[Stored data]
======

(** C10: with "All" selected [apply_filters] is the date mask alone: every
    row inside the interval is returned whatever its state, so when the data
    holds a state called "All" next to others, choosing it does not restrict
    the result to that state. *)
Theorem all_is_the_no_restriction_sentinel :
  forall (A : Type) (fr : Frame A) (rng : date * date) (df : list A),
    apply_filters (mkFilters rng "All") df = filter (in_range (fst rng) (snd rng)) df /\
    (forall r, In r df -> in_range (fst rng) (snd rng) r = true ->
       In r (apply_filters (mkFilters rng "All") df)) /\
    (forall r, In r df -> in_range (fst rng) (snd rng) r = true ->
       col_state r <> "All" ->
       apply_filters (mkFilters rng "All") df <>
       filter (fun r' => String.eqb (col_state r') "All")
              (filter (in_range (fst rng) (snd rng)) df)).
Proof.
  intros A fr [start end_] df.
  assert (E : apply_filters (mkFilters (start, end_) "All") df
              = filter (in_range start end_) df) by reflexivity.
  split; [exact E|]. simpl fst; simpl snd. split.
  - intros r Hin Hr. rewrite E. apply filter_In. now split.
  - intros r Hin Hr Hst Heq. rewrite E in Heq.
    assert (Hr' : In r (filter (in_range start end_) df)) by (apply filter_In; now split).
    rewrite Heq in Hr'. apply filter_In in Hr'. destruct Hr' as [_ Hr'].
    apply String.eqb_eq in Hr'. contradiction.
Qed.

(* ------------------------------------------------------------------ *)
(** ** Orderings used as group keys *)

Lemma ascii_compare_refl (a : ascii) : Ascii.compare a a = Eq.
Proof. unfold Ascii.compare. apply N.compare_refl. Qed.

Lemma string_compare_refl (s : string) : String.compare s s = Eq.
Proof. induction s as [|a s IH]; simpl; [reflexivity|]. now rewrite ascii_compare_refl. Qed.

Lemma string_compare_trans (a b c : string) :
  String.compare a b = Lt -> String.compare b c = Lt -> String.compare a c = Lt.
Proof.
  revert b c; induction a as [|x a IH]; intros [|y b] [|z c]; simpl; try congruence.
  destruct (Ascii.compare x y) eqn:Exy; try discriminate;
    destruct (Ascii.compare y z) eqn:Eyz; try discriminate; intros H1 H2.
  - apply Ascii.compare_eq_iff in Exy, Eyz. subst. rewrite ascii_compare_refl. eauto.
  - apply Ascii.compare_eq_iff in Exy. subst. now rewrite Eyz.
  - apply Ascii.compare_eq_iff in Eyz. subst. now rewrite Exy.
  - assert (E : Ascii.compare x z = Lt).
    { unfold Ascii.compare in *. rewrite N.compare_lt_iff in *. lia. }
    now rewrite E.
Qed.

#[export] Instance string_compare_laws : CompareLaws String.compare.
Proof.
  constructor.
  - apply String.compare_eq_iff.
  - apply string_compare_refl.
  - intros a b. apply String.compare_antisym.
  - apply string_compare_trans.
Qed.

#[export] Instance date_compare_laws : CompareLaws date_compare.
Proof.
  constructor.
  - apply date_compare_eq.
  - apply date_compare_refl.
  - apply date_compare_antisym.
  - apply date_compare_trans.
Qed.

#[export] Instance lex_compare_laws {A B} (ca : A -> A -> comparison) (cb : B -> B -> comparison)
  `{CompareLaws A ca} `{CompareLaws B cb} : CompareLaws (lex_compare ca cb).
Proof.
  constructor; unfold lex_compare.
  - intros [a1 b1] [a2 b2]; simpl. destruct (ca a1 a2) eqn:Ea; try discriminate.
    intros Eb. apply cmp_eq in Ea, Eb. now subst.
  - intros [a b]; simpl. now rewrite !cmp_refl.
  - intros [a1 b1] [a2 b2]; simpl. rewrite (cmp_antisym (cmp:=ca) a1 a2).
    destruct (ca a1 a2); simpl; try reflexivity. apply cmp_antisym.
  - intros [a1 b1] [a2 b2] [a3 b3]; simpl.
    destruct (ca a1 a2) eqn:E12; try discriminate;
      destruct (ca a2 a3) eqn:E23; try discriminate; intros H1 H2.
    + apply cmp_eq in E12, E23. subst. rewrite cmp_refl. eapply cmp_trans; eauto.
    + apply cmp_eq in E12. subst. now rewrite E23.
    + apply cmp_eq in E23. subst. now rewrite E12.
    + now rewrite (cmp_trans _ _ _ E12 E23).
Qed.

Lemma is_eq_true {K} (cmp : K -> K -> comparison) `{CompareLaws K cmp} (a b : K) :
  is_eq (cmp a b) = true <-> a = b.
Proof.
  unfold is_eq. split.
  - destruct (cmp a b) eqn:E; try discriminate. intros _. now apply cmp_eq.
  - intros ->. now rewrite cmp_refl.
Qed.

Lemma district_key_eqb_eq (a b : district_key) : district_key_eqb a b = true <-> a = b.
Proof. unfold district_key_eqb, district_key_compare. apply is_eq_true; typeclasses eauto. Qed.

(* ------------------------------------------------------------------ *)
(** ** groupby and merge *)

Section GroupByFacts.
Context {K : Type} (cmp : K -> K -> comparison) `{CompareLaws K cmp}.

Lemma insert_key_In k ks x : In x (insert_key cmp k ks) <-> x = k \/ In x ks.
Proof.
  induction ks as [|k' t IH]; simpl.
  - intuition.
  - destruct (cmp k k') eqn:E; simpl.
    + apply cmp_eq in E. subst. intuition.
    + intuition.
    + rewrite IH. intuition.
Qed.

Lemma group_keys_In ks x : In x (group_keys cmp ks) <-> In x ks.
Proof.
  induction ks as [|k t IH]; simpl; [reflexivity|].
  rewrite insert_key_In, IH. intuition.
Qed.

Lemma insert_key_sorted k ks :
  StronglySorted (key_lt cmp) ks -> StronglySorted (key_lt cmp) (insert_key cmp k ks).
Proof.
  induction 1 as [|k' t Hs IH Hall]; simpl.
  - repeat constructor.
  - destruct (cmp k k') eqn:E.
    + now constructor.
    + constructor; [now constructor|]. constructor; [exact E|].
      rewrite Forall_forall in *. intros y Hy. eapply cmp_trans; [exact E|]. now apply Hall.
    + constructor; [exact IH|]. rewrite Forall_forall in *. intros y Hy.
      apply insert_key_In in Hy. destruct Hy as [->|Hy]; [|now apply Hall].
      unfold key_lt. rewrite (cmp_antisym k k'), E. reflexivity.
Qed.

======

What needs to be done
With "mkFilters" as the search string, filter the records and return each line that has it.

Solution
    apply_filters (mkFilters rng "All") df = filter (in_range (fst rng) (snd rng)) df /\
       In r (apply_filters (mkFilters rng "All") df)) /\
       apply_filters (mkFilters rng "All") df <>
  assert (E : apply_filters (mkFilters (start, end_) "All") df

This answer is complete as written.